For Tony, reading about the impact of the shooting on the Reed family meant taking a fuller responsibility for the murder. He dropped the “yes, but” attitude that allowed him to share blame with others. (Hadn’t Junebug also messed up? Why had the ambulance taken so long to arrive on the scene?) Once, after referring to the “incident” that landed him in jail, Tony immediately corrected himself. “The night I killed that young man,” he said more carefully. “It wasn’t an incident. I killed a boy. I know that. Kevin Reed. I’m not going to try and hide it by calling it an ‘incident,’ because it was a murder, and someone—Kevin—lost his life.”

I didn’t stay on the youth-violence beat long after the publication of Drive-By.
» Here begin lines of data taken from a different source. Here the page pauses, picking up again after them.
(* ===== verification/Hlib.v ===== *)
(** The kernel's support library, as the kernel relies on it.

    The kernel includes [nanvix/hlib.h], [nanvix/const.h] and [posix/errno.h], which
    belong to the HAL submodule and are not part of the repository.  What the kernel
    uses of them is the class [Hlib]; what it relies on is the class [HlibLaws].  The
    theorems of the development hold for every [Hlib] that satisfies the laws.
    [hlib_flags] is one such library (a resource is four flags, errors are numbered
    as on Linux), used to evaluate the model on concrete inputs. *)

From S2P Require Import Prelude.

(** ** Interface *)

Inductive errno :=
| EPERM | EIO | EBADF | EAGAIN | EACCES | EFAULT | EBUSY | EINVAL | ENOSYS
| ENOMSG | ENOTSUP | EADDRINUSE.

#[export] Instance errno_eq_dec : EqDecision errno.
Proof. solve_decision. Defined.

Class Hlib := {
  errno_val : errno -> Z;
  WITHIN : Z -> Z -> Z -> bool;
  mod_pw2 : Z -> Z -> Z;
  resource : Type;
  RESOURCE_INITIALIZER : resource;
  resource_is_used : resource -> bool;
  resource_is_busy : resource -> bool;
  resource_is_readable : resource -> bool;
  resource_is_writable : resource -> bool;
  resource_set_used : resource -> resource;
  resource_set_unused : resource -> resource;
  resource_set_busy : resource -> resource;
  resource_set_notbusy : resource -> resource;
  resource_set_rdonly : resource -> resource;
  resource_set_wronly : resource -> resource;
}.

(** The negative error code [-E] a routine returns. *)
Definition err `{Hlib} (e : errno) : Z := - errno_val e.

(** What the four flags of a resource are. *)
Record rflags := RFlags { rf_used : bool; rf_busy : bool; rf_read : bool; rf_write : bool }.

Definition flags_of `{Hlib} (r : resource) : rflags :=
  RFlags (resource_is_used r) (resource_is_busy r)
         (resource_is_readable r) (resource_is_writable r).

Class HlibLaws (H : Hlib) : Prop := {
  errno_pos e : 0 < errno_val e;
  errno_inj e e' : errno_val e = errno_val e' -> e = e';
  within_spec x a b : WITHIN x a b = bool_decide (a ≤ x < b);
  mod_pw2_spec a k : 0 ≤ k -> mod_pw2 a (2 ^ k) = a `mod` 2 ^ k;
  initializer_unused : resource_is_used RESOURCE_INITIALIZER = false;
  initializer_notbusy : resource_is_busy RESOURCE_INITIALIZER = false;
  flags_set_used r :
    flags_of (resource_set_used r) =
    RFlags true (resource_is_busy r) (resource_is_readable r) (resource_is_writable r);
  used_set_unused r : resource_is_used (resource_set_unused r) = false;
  flags_set_busy r :
    flags_of (resource_set_busy r) =
    RFlags (resource_is_used r) true (resource_is_readable r) (resource_is_writable r);
  flags_set_notbusy r :
    flags_of (resource_set_notbusy r) =
    RFlags (resource_is_used r) false (resource_is_readable r) (resource_is_writable r);
  flags_set_rdonly r :
    flags_of (resource_set_rdonly r) =
    RFlags (resource_is_used r) (resource_is_busy r) true false;
  flags_set_wronly r :
    flags_of (resource_set_wronly r) =
    RFlags (resource_is_used r) (resource_is_busy r) false true;
}.

(** ** Consequences of the laws *)

Create Rewrite HintDb hlib.

Section laws.
Context {H : Hlib} {L : HlibLaws H}.

Lemma err_neg e : err e < 0.
Proof. unfold err. pose proof (errno_pos e). lia. Qed.

Lemma err_inj e e' : err e = err e' -> e = e'.
Proof. unfold err. intros ?. apply errno_inj. lia. Qed.

Lemma err_ne e e' : e <> e' -> err e <> err e'.
Proof. intros Hne E. by apply Hne, err_inj. Qed.

Lemma WITHIN_true x a b : WITHIN x a b = true <-> a ≤ x < b.
Proof. rewrite within_spec. apply bool_decide_eq_true. Qed.

Lemma WITHIN_false x a b : WITHIN x a b = false <-> ~ (a ≤ x < b).
Proof. rewrite within_spec. apply bool_decide_eq_false. Qed.

Lemma used_set_used r : resource_is_used (resource_set_used r) = true.
Proof. by pose proof (flags_set_used r) as [= ]. Qed.

Lemma busy_set_used r : resource_is_busy (resource_set_used r) = resource_is_busy r.
Proof. by pose proof (flags_set_used r) as [= ]. Qed.

Lemma readable_set_used r : resource_is_readable (resource_set_used r) = resource_is_readable r.
Proof. by pose proof (flags_set_used r) as [= ]. Qed.

Lemma writable_set_used r : resource_is_writable (resource_set_used r) = resource_is_writable r.
Proof. by pose proof (flags_set_used r) as [= ]. Qed.

Lemma used_set_busy r : resource_is_used (resource_set_busy r) = resource_is_used r.
Proof. by pose proof (flags_set_busy r) as [= ]. Qed.

Lemma busy_set_busy r : resource_is_busy (resource_set_busy r) = true.
Proof. by pose proof (flags_set_busy r) as [= ]. Qed.

Lemma readable_set_busy r : resource_is_readable (resource_set_busy r) = resource_is_readable r.
Proof. by pose proof (flags_set_busy r) as [= ]. Qed.

Lemma writable_set_busy r : resource_is_writable (resource_set_busy r) = resource_is_writable r.
Proof. by pose proof (flags_set_busy r) as [= ]. Qed.

Lemma used_set_notbusy r : resource_is_used (resource_set_notbusy r) = resource_is_used r.
Proof. by pose proof (flags_set_notbusy r) as [= ]. Qed.

Lemma busy_set_notbusy r : resource_is_busy (resource_set_notbusy r) = false.
Proof. by pose proof (flags_set_notbusy r) as [= ]. Qed.

Lemma readable_set_notbusy r : resource_is_readable (resource_set_notbusy r) = resource_is_readable r.
Proof. by pose proof (flags_set_notbusy r) as [= ]. Qed.

Lemma writable_set_notbusy r : resource_is_writable (resource_set_notbusy r) = resource_is_writable r.
Proof. by pose proof (flags_set_notbusy r) as [= ]. Qed.

Lemma used_set_rdonly r : resource_is_used (resource_set_rdonly r) = resource_is_used r.
Proof. by pose proof (flags_set_rdonly r) as [= ]. Qed.

Lemma busy_set_rdonly r : resource_is_busy (resource_set_rdonly r) = resource_is_busy r.
Proof. by pose proof (flags_set_rdonly r) as [= ]. Qed.

Lemma readable_set_rdonly r : resource_is_readable (resource_set_rdonly r) = true.
Proof. by pose proof (flags_set_rdonly r) as [= ]. Qed.

Lemma writable_set_rdonly r : resource_is_writable (resource_set_rdonly r) = false.
Proof. by pose proof (flags_set_rdonly r) as [= ]. Qed.

Lemma used_set_wronly r : resource_is_used (resource_set_wronly r) = resource_is_used r.
Proof. by pose proof (flags_set_wronly r) as [= ]. Qed.

Lemma busy_set_wronly r : resource_is_busy (resource_set_wronly r) = resource_is_busy r.
Proof. by pose proof (flags_set_wronly r) as [= ]. Qed.

Lemma readable_set_wronly r : resource_is_readable (resource_set_wronly r) = false.
Proof. by pose proof (flags_set_wronly r) as [= ]. Qed.

Lemma writable_set_wronly r : resource_is_writable (resource_set_wronly r) = true.
Proof. by pose proof (flags_set_wronly r) as [= ]. Qed.

End laws.

#[export] Hint Resolve err_neg : kernel.

#[export] Hint Rewrite @initializer_unused @initializer_notbusy @used_set_unused
  @used_set_used @busy_set_used @readable_set_used @writable_set_used
  @used_set_busy @busy_set_busy @readable_set_busy @writable_set_busy
  @used_set_notbusy @busy_set_notbusy @readable_set_notbusy @writable_set_notbusy
  @used_set_rdonly @busy_set_rdonly @readable_set_rdonly @writable_set_rdonly
  @used_set_wronly @busy_set_wronly @readable_set_wronly @writable_set_wronly
  using (exact _) : hlib.

(** Evaluates resource flags after a sequence of updates. *)
Ltac rflags := autorewrite with hlib in *.

(** ** A concrete library *)

#[export] Instance hlib_flags : Hlib := {|
  errno_val e :=
    match e with
    | EPERM => 1 | EIO => 5 | EBADF => 9 | EAGAIN => 11 | EACCES => 13
    | EFAULT => 14 | EBUSY => 16 | EINVAL => 22 | ENOSYS => 38 | ENOMSG => 42
    | ENOTSUP => 95 | EADDRINUSE => 98
    end;
  WITHIN x a b := (a <=? x) && (x <? b);
  mod_pw2 a n := Z.land a (n - 1);
  resource := rflags;
  RESOURCE_INITIALIZER := RFlags false false false false;
  resource_is_used := rf_used;
  resource_is_busy := rf_busy;
  resource_is_readable := rf_read;
  resource_is_writable := rf_write;
  resource_set_used r := RFlags true (rf_busy r) (rf_read r) (rf_write r);
  resource_set_unused r := RFlags false (rf_busy r) (rf_read r) (rf_write r);
  resource_set_busy r := RFlags (rf_used r) true (rf_read r) (rf_write r);
  resource_set_notbusy r := RFlags (rf_used r) false (rf_read r) (rf_write r);
  resource_set_rdonly r := RFlags (rf_used r) (rf_busy r) true false;
  resource_set_wronly r := RFlags (rf_used r) (rf_busy r) false true;
|}.

#[export] Instance hlib_flags_laws : HlibLaws hlib_flags.
Proof.
  split; simpl; try done.
  - by intros [].
  - by intros [] [].
  - intros x a b. case_bool_decide; lia.
  - intros a k Hk. rewrite Z.sub_1_r, <- Z.ones_equiv. by apply Z.land_ones.
Qed.
(* ===== verification/Frame.v ===== *)
(** The page frame allocator (src/kernel/mm/frame.c).

    The allocator keeps one bit per user frame.  The bitmap operations come from the
    support library, which is not part of the repository: they are the class
    [Bitmap].  [allocated] is the abstract state, the set of allocated frame numbers;
    the theorems show that each operation implements its specification on that set. *)

From S2P Require Import Prelude.
From S2P Require Import Hlib.
From S2P Require Import MemLayout.
From S2P Require Import Alloc.

(** ** Bitmaps of the support library *)

Class Bitmap := {
  bitmap : Type;
  BITMAP_FULL : Z;
  BITMAP_WORD_LENGTH : Z;
  sizeof_bitmap_t : Z;
  bitmap_zero : bitmap;
  bitmap_check_bit : bitmap -> Z -> bool;
  bitmap_set : bitmap -> Z -> bitmap;
  bitmap_clear : bitmap -> Z -> bitmap;
  bitmap_first_free : bitmap -> Z -> Z;
}.

Class BitmapLaws (B : Bitmap) : Prop := {
  bitmap_word_pos : 0 < BITMAP_WORD_LENGTH;
  bitmap_word_bytes : BITMAP_WORD_LENGTH = 8 * sizeof_bitmap_t;
  bitmap_check_zero i : bitmap_check_bit bitmap_zero i = false;
  bitmap_check_set b i j :
    bitmap_check_bit (bitmap_set b i) j = bool_decide (i = j) || bitmap_check_bit b j;
  bitmap_check_clear b i j :
    bitmap_check_bit (bitmap_clear b i) j = negb (bool_decide (i = j)) && bitmap_check_bit b j;
  bitmap_first_free_found b size :
    8 * size ≤ BITMAP_FULL -> bitmap_first_free b size <> BITMAP_FULL ->
    0 ≤ bitmap_first_free b size < 8 * size /\
    bitmap_check_bit b (bitmap_first_free b size) = false /\
    (forall j, 0 ≤ j < bitmap_first_free b size -> bitmap_check_bit b j = true);
  bitmap_first_free_full b size :
    8 * size ≤ BITMAP_FULL -> bitmap_first_free b size = BITMAP_FULL ->
    forall j, 0 ≤ j < 8 * size -> bitmap_check_bit b j = true;
}.

(** ** The allocator *)

Section frame.
Context `{H : Hlib} `{M : MemLayout} `{B : Bitmap}.

Definition FRAMES_LENGTH : Z := NUM_UFRAMES `quot` BITMAP_WORD_LENGTH.
Definition FRAMES_SIZE : Z := FRAMES_LENGTH * sizeof_bitmap_t.

(** A bit outside the array [frames] is an access out of bounds. *)
Definition frames_bit (bit : Z) : option Z :=
  if bool_decide (0 ≤ bit < FRAMES_LENGTH * BITMAP_WORD_LENGTH) then Some bit else None.

Definition frame_is_allocated (frame : Z) : K bitmap Z :=
  if negb (frame_is_valid_num frame) then mret 0 else
  bit ← kunwrap (frames_bit (frame_num_to_id frame));
  frames ← kgets id;
  mret (Z.b2z (bitmap_check_bit frames bit)).

Definition frame_alloc : K bitmap Z :=
  bit ← kgets (fun frames => bitmap_first_free frames FRAMES_SIZE);
  if bit =? BITMAP_FULL then mret FRAME_NULL else
  kmodify (fun frames => bitmap_set frames bit);;
  mret (frame_id_to_num bit).

Definition frame_free (frame : Z) : K bitmap Z :=
  if negb (frame_is_valid_num frame) then mret (err EINVAL) else
  bit ← kunwrap (frames_bit (frame_num_to_id frame));
  frames ← kgets id;
  if Z.b2z (bitmap_check_bit frames bit) =? 0 then mret (err EFAULT) else
  kmodify (fun frames => bitmap_clear frames bit);;
  mret 0.

(** With the tests of the allocator compiled out. *)
Definition frame_init : K bitmap unit := kmodify (fun _ => bitmap_zero).

(** ** Specification: a set of frame numbers *)

Definition frame_base : Z := UBASE_PHYS ≫ PAGE_SHIFT.

Definition allocated (frames : bitmap) : gset Z :=
  list_to_set (filter (fun f => bitmap_check_bit frames (f - frame_base) = true)
                      (seqZ frame_base NUM_UFRAMES)).

(** What the allocator relies on: the frames fill whole words of the bitmap, and the
    bitmap is smaller than its error value. *)
Class FrameConfig : Prop := {
  frames_whole_words : NUM_UFRAMES `mod` BITMAP_WORD_LENGTH = 0;
  frames_not_full : NUM_UFRAMES ≤ BITMAP_FULL;
}.

Context {HL : HlibLaws H} {ML : MemLayoutLaws M} {BL : BitmapLaws B} {FC : FrameConfig}.

Lemma frames_length_bits : FRAMES_LENGTH * BITMAP_WORD_LENGTH = NUM_UFRAMES.
Proof.
  unfold FRAMES_LENGTH. pose proof num_uframes_pos. pose proof bitmap_word_pos.
  pose proof frames_whole_words as Hm. rewrite Z.quot_div_nonneg by lia.
  pose proof (Z.div_mod NUM_UFRAMES BITMAP_WORD_LENGTH). lia.
Qed.

Lemma frames_size_bits : 8 * FRAMES_SIZE = NUM_UFRAMES.
Proof.
  unfold FRAMES_SIZE. pose proof frames_length_bits. pose proof bitmap_word_bytes. nia.
Qed.

Lemma elem_of_allocated frames f :
  f ∈ allocated frames <->
  frame_is_valid_num f = true /\ bitmap_check_bit frames (f - frame_base) = true.
Proof.
  unfold allocated. rewrite elem_of_list_to_set, list_elem_of_filter, elem_of_seqZ.
  rewrite frame_is_valid_num_spec. unfold frame_base. tauto.
Qed.

Lemma frames_bit_valid f :
  frame_is_valid_num f = true ->
  frames_bit (frame_num_to_id f) = Some (f - frame_base).
Proof.
  intros Hv. unfold frames_bit, frame_num_to_id. rewrite Hv. simpl.
  apply frame_is_valid_num_spec in Hv. rewrite frames_length_bits.
  rewrite bool_decide_true by lia. done.
Qed.

Lemma frame_is_allocated_spec f frames :
  wp (frame_is_allocated f)
     (fun r frames' => frames' = frames /\ r = Z.b2z (bool_decide (f ∈ allocated frames)))
     frames.
Proof.
  unfold frame_is_allocated. wp_step.
  - wp_step. split; [done|]. apply negb_true_iff in H0.
    rewrite bool_decide_false; [done|]. rewrite elem_of_allocated, H0. by intros [??].
  - apply negb_false_iff in H0. wp_step. wp_step; [by apply frames_bit_valid|].
    repeat wp_step. split; [done|]. f_equal. apply Bool.eq_iff_eq_true.
    rewrite bool_decide_eq_true, elem_of_allocated. unfold id. tauto.
Qed.

Lemma allocated_set frames i :
  0 ≤ i < NUM_UFRAMES ->
  allocated (bitmap_set frames i) = {[frame_base + i]} ∪ allocated frames.
Proof.
  intros Hi. apply set_eq. intros f.
  rewrite elem_of_union, elem_of_singleton, !elem_of_allocated, bitmap_check_set.
  rewrite orb_true_iff, bool_decide_eq_true, frame_is_valid_num_spec.
  fold frame_base. split; [|intros [->|?]]; try tauto; [|lia].
  intros [? [Hf|Hf]]; [left; lia|tauto].
Qed.

Lemma allocated_clear frames i :
  allocated (bitmap_clear frames i) = allocated frames ∖ {[frame_base + i]}.
Proof.
  apply set_eq. intros f.
  rewrite elem_of_difference, elem_of_singleton, !elem_of_allocated, bitmap_check_clear.
  rewrite andb_true_iff, negb_true_iff, bool_decide_eq_false.
  split; [intros (?&?&?)|intros [[??]?]]; repeat split; try done; lia.
Qed.

Lemma frame_id_to_num_valid i : 0 ≤ i < NUM_UFRAMES -> frame_id_to_num i = frame_base + i.
Proof.
  intros ?. unfold frame_id_to_num, frame_is_valid_id. by rewrite (proj2 (Z.ltb_lt _ _)) by lia.
Qed.

(** [frame_alloc] returns the lowest free frame and marks it, or [FRAME_NULL] when
    every frame is allocated. *)
Lemma frame_alloc_cases (frames : bitmap) :
  wp frame_alloc (fun f frames' =>
    (f = FRAME_NULL /\ frames' = frames /\
     forall g, frame_is_valid_num g = true -> g ∈ allocated frames) \/
    (frame_is_valid_num f = true /\ (f ∉ allocated frames) /\
     allocated frames' = {[f]} ∪ allocated frames /\
     forall g, frame_is_valid_num g = true -> g < f -> g ∈ allocated frames)) frames.
Proof.
  unfold frame_alloc. wp_step. wp_step. pose proof frames_size_bits as Hb.
  pose proof frames_not_full. wp_step.
  - wp_step. left. repeat split; try done. intros g Hg.
    rewrite elem_of_allocated. split; [done|]. apply frame_is_valid_num_spec in Hg.
    eapply bitmap_first_free_full; [|by apply Z.eqb_eq|]; rewrite Hb; unfold frame_base; lia.
  - wp_step. wp_step. wp_step. right.
    destruct (bitmap_first_free_found frames FRAMES_SIZE) as (Hr & Hc & Hmin);
      [lia|by apply Z.eqb_neq|].
    rewrite Hb in Hr. rewrite frame_id_to_num_valid by done.
    rewrite allocated_set by done. repeat split; try done.
    + rewrite frame_is_valid_num_spec. fold frame_base. lia.
    + rewrite elem_of_allocated. intros [_ Hc'].
      replace (frame_base + _ - frame_base) with (bitmap_first_free frames FRAMES_SIZE) in Hc' by lia.
      congruence.
    + intros g Hg ?. rewrite elem_of_allocated. split; [done|]. apply Hmin.
      apply frame_is_valid_num_spec in Hg. fold frame_base in Hg. lia.
Qed.

Lemma frame_free_cases f (frames : bitmap) :
  wp (frame_free f) (fun r frames' =>
    (frame_is_valid_num f = false /\ r = err EINVAL /\ frames' = frames) \/
    (frame_is_valid_num f = true /\ (f ∉ allocated frames) /\ r = err EFAULT /\ frames' = frames) \/
    (f ∈ allocated frames /\ r = 0 /\ allocated frames' = allocated frames ∖ {[f]})) frames.
Proof.
  unfold frame_free. destruct (frame_is_valid_num f) eqn:Hv; simpl.
  - wp_step. wp_step; [by apply frames_bit_valid|]. wp_step. wp_step. unfold id.
    destruct (bitmap_check_bit frames (f - frame_base)) eqn:Hc; simpl.
    + repeat wp_step. right; right. rewrite elem_of_allocated, allocated_clear.
      repeat split; try done. do 2 f_equal. lia.
    + wp_step. right; left. rewrite elem_of_allocated, Hc. split_and!; try done. by intros [??].
  - wp_step. by left.
Qed.

(** ** The frame allocator implements the allocator interface *)

#[export] Instance frame_allocator : Allocator bitmap := {|
  al_wf _ := True;
  al_null := FRAME_NULL;
  al_units := list_to_set (seqZ frame_base NUM_UFRAMES);
  al_live := allocated;
  al_alloc := frame_alloc;
  al_free := frame_free;
|}.

Lemma elem_of_frame_units f : f ∈ al_units (S:=bitmap) <-> frame_is_valid_num f = true.
Proof.
  simpl. rewrite elem_of_list_to_set, elem_of_seqZ, frame_is_valid_num_spec. done.
Qed.

#[export] Instance frame_allocator_laws : AllocatorLaws frame_allocator.
Proof.
  split.
  - rewrite elem_of_frame_units. simpl. by rewrite frame_null_invalid.
  - intros s _ f Hf. apply elem_of_frame_units. by apply elem_of_allocated in Hf as [??].
  - intros s _ Hne. eapply wp_mono; [apply frame_alloc_cases|].
    intros f s' [(?&?&Hall)|(?&?&?&_)].
    + destruct Hne. apply set_eq. intros g. rewrite elem_of_frame_units.
      split; [|by apply Hall]. simpl. rewrite elem_of_allocated. tauto.
    + by rewrite elem_of_frame_units.
  - intros s _ E. eapply wp_mono; [apply frame_alloc_cases|].
    intros f s' [(?&?&_)|(Hv&Hf&_)]; [done|].
    destruct Hf. change (f ∈ al_live s). rewrite E. by apply elem_of_frame_units.
  - intros s f _ Hf. eapply wp_mono; [apply frame_free_cases|].
    change (f ∈ allocated s) in Hf. apply elem_of_allocated in Hf as Hf'.
    intros r s' [(E&_)|[(_&Hn&_)|(_&->&?)]]; [|done|done]. destruct Hf' as [Hv _]. congruence.
  - intros s f _ Hf%elem_of_frame_units Hn. eapply wp_mono; [apply frame_free_cases|].
    intros r s' [(E&_)|[(_&_&->&->)|(Hin&_)]]; [congruence|done|done].
Qed.

Lemma frame_units_size : size (al_units (S:=bitmap)) = Z.to_nat NUM_UFRAMES.
Proof.
  etrans; [apply (NoDup_size (seqZ frame_base NUM_UFRAMES)), NoDup_seqZ|apply length_seqZ].
Qed.

Lemma allocated_zero : allocated bitmap_zero = ∅.
Proof.
  apply set_eq. intros f. rewrite elem_of_allocated, bitmap_check_zero. set_solver.
Qed.

(** ** Theorems *)

(** After initialisation the allocator hands out every user frame exactly once,
    and then reports that there is none left. *)
Theorem frame_alloc_exhaustive (frames : bitmap) :
  wp (frame_init;;
      us ← alloc_many (Z.to_nat NUM_UFRAMES);
      f ← frame_alloc;
      mret (us, f))
     (fun r _ => NoDup r.1 /\ (forall f, f ∈ r.1 <-> frame_is_valid_num f = true) /\
                 r.2 = FRAME_NULL) frames.
Proof.
  unfold frame_init. wp_step. wp_step. rewrite <- frame_units_size.
  eapply wp_mono; [apply (alloc_all_spec (A:=frame_allocator)); [done|apply allocated_zero]|].
  intros [us u] _ (Hnd & Hus & ->). split_and!; [done| |done]. intros f.
  rewrite <- elem_of_frame_units, <- Hus. by rewrite elem_of_list_to_set.
Qed.

(** [frame_alloc] takes the lowest free frame; freeing it restores the set of
    allocated frames; freeing it once more, or freeing a number that is not a user
    frame, is refused and changes nothing. *)
Theorem frame_alloc_free (frames : bitmap) g :
  (exists f, frame_is_valid_num f = true /\ f ∉ allocated frames) ->
  frame_is_valid_num g = false ->
  wp (f ← frame_alloc; r1 ← frame_free f; r2 ← frame_free f; r3 ← frame_free g; mret (f, r1, r2, r3))
     (fun r frames' =>
        let '(f, r1, r2, r3) := r in
        (f ∉ allocated frames) /\
        (forall h, frame_is_valid_num h = true -> h < f -> h ∈ allocated frames) /\
        r1 = 0 /\ r2 = err EFAULT /\ r3 = err EINVAL /\ allocated frames' = allocated frames) frames.
Proof.
  intros (f0 & Hv0 & Hf0) Hg. wp_step. eapply wp_mono; [apply frame_alloc_cases|].
  intros f s1 [(_ & _ & Hall)|(Hv & Hf & E1 & Hmin)]; [by destruct Hf0; apply Hall|].
  wp_step. eapply wp_mono; [apply frame_free_cases|].
  intros r1 s2 [(?&_)|[(_&Hn&_)|(_&->&E2)]]; [congruence|set_solver|].
  wp_step. eapply wp_mono; [apply frame_free_cases|].
  intros r2 s3 [(?&_)|[(_&_&->&->)|(Hin&_)]]; [congruence| |set_solver].
  wp_step. eapply wp_mono; [apply frame_free_cases|].
  intros r3 s4 [(_&->&->)|[(?&_)|(Hin&_)]]; [|congruence|by apply elem_of_allocated in Hin as [? _]; congruence].
  wp_step. split_and!; try done. rewrite E2, E1. set_solver.
Qed.

End frame.

(** ** Concrete bitmaps *)

Definition bitmap_sets : Bitmap := {|
  bitmap := gset Z;
  BITMAP_FULL := 2 ^ 32 - 1;
  BITMAP_WORD_LENGTH := 8;
  sizeof_bitmap_t := 1;
  bitmap_zero := ∅;
  bitmap_check_bit b i := bool_decide (i ∈ b);
  bitmap_set b i := {[i]} ∪ b;
  bitmap_clear b i := b ∖ {[i]};
  bitmap_first_free b size :=
    match search (fun i => negb (bool_decide (i ∈ b))) (seqZ 0 (8 * size)) with
    | Some i => i
    | None => 2 ^ 32 - 1
    end;
|}.

Lemma aget_seqZ n i x : aget (seqZ 0 n) i = Some x <-> 0 ≤ i < n /\ x = i.
Proof.
  unfold aget. case_bool_decide; [|naive_solver lia]. rewrite lookup_seqZ. naive_solver lia.
Qed.

Lemma bitmap_sets_laws : BitmapLaws bitmap_sets.
Proof.
  split; simpl; try done.
  - intros b i j. repeat case_bool_decide; set_solver.
  - intros b i j. repeat case_bool_decide; set_solver.
  - intros b size Hs. destruct (search _ _) as [i|] eqn:E; [|done].
    apply search_Some in E as (Hr & (x & Hx & Hc) & Hmin). intros _.
    apply aget_seqZ in Hx as [? ->]. split_and!; try lia; [by apply negb_true_iff in Hc|].
    intros j Hj. specialize (Hmin j j ltac:(lia)). rewrite aget_seqZ in Hmin.
    apply negb_false_iff, Hmin. split; [lia|done].
  - intros b size Hs. destruct (search _ _) as [i|] eqn:E.
    + apply search_Some in E as (Hr & (x & Hx & Hc) & Hmin).
      apply aget_seqZ in Hx as [? ->]. lia.
    + intros _ j Hj. apply negb_false_iff.
      apply (search_None_aget _ _ j j E). by apply aget_seqZ.
Qed.

#[local] Existing Instances mem_small mem_small_laws bitmap_sets bitmap_sets_laws.

#[local] Instance frame_small_config : FrameConfig.
Proof. by split. Qed.

(** No frame, and the two lowest frames, allocated. *)
Definition frames_none : bitmap := (∅ : gset Z).
Definition frames_two : bitmap := ({[0; 1]} : gset Z).

Lemma frame_alloc_exhaustive_witness :
  wp (frame_init;; us ← alloc_many (Z.to_nat NUM_UFRAMES); f ← frame_alloc; mret (us, f))
     (fun r _ => NoDup r.1 /\ (forall f, f ∈ r.1 <-> frame_is_valid_num f = true) /\
                 r.2 = FRAME_NULL) frames_none.
Proof. apply (frame_alloc_exhaustive frames_none). Defined.

Lemma frame_alloc_free_witness :
  wp (f ← frame_alloc; r1 ← frame_free f; r2 ← frame_free f; r3 ← frame_free 3; mret (f, r1, r2, r3))
     (fun r frames' =>
        let '(f, r1, r2, r3) := r in
        (f ∉ allocated frames_two) /\
        (forall h, frame_is_valid_num h = true -> h < f -> h ∈ allocated frames_two) /\
        r1 = 0 /\ r2 = err EFAULT /\ r3 = err EINVAL /\
        allocated frames' = allocated frames_two) frames_two.
Proof.
  apply (frame_alloc_free frames_two 3); [|reflexivity].
  exists 36. split; [reflexivity|]. intros Hin. apply elem_of_allocated in Hin as [_ Hin].
  vm_compute in Hin. discriminate Hin.
Defined.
When people asked me why, I told them that I had said all that I had to say on the topic. But truth be told, money played a big role as well. It was the dawn of the Internet era, and I was living in the Bay Area. I hadn’t done a stitch of business or technology writing in my life, but I had done some computer programming in college, and I figured that someone with my background should be able to understand what was going on in Silicon Valley. At 36, I could no longer afford to write about subjects simply because I cared deeply about them. And I had to face the fact that I could no longer justify the time spent on the phone with Tony as research. I was doing it for myself.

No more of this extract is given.